TASK BRIEF.
Take the data below and extract the lines from the one with "negb (JS.truthy conf)" to the one with "Lemma confSide_same conf", inclusive, exactly as written.

Stored data entries:

....

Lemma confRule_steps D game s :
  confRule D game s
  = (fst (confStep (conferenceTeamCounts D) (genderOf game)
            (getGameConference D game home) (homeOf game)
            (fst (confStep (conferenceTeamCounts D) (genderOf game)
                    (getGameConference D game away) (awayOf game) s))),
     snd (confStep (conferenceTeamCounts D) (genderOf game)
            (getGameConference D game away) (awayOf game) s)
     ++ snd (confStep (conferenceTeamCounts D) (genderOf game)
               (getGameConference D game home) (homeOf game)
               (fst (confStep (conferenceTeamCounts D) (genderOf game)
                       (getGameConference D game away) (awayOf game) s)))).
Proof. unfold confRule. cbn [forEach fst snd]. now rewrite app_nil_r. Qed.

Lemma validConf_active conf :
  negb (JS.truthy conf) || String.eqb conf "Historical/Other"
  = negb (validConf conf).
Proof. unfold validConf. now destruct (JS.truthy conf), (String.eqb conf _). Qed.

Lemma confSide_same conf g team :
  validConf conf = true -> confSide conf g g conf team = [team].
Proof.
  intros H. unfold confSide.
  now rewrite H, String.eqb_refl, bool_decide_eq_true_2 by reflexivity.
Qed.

....

RESPONSE TO THIS EXERCISE.
  negb (JS.truthy conf) || String.eqb conf "Historical/Other"
  = negb (validConf conf).
Proof. unfold validConf. now destruct (JS.truthy conf), (String.eqb conf _). Qed.

Lemma confSide_same conf g team :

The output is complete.